Find and return every line of the data that contains the word "boxes".

[Stored data entries]
..............................
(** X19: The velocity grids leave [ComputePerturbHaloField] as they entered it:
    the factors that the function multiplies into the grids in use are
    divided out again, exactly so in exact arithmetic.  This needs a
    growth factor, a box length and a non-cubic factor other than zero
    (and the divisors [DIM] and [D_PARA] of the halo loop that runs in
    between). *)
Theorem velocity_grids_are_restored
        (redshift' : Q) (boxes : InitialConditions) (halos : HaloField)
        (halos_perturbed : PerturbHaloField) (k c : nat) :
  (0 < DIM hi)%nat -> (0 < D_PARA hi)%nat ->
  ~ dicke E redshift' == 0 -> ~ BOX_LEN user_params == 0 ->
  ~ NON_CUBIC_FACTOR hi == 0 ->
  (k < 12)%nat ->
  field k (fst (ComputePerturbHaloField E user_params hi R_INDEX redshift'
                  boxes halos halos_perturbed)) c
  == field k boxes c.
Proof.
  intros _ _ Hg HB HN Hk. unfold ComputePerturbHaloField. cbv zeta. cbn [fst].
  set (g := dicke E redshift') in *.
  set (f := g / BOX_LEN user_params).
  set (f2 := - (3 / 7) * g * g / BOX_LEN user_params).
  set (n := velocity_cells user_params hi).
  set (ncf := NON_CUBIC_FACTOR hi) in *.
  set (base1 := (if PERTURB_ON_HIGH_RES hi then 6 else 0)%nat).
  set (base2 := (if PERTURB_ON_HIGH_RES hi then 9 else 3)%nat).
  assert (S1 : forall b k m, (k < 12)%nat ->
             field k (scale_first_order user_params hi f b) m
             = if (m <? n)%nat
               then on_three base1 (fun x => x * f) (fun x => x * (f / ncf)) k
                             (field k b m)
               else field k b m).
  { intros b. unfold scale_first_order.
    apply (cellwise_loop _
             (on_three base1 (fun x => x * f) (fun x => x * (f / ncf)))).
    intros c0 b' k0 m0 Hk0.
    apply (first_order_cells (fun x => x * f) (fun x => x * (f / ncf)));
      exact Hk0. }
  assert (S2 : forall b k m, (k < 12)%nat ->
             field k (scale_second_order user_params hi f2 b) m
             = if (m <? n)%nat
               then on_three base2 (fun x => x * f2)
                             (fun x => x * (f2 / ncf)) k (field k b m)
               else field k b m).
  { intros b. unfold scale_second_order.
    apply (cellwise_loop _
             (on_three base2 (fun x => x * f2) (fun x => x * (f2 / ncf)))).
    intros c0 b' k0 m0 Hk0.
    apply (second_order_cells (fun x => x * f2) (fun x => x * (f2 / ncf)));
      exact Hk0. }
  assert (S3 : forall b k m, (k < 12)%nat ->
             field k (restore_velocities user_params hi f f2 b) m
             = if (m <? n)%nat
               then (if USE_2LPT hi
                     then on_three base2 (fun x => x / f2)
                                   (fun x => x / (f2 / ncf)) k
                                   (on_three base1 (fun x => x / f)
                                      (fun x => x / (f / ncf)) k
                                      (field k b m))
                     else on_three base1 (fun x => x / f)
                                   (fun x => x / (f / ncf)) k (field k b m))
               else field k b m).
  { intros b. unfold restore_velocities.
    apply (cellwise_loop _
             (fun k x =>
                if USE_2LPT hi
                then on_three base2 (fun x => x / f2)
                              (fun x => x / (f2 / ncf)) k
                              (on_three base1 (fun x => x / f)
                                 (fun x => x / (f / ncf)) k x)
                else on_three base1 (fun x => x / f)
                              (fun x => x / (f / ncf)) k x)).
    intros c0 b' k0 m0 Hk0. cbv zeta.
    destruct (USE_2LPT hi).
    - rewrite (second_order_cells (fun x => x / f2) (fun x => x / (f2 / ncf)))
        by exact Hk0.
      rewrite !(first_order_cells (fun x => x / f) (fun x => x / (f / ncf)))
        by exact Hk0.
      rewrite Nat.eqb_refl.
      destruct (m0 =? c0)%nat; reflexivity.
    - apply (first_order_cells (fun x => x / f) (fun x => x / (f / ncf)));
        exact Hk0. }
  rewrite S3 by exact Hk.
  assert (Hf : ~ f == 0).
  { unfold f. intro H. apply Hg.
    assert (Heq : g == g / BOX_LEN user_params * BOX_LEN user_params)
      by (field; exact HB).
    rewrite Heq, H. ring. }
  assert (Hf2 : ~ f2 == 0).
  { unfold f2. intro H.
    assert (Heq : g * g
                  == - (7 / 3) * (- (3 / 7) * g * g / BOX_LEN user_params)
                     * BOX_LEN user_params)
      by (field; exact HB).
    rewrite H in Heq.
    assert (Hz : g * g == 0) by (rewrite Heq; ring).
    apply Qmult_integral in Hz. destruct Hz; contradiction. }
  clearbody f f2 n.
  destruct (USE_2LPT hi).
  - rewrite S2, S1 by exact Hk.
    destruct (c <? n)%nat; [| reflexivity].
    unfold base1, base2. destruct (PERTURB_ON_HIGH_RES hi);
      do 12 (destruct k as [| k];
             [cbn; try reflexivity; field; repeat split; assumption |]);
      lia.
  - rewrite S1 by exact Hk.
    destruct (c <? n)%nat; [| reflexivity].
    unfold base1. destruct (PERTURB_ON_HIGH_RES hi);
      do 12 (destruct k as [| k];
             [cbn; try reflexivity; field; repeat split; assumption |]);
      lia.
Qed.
..............................
### ANSWER BOX
        (redshift' : Q) (boxes : InitialConditions) (halos : HaloField)
                  boxes halos halos_perturbed)) c
  == field k boxes c.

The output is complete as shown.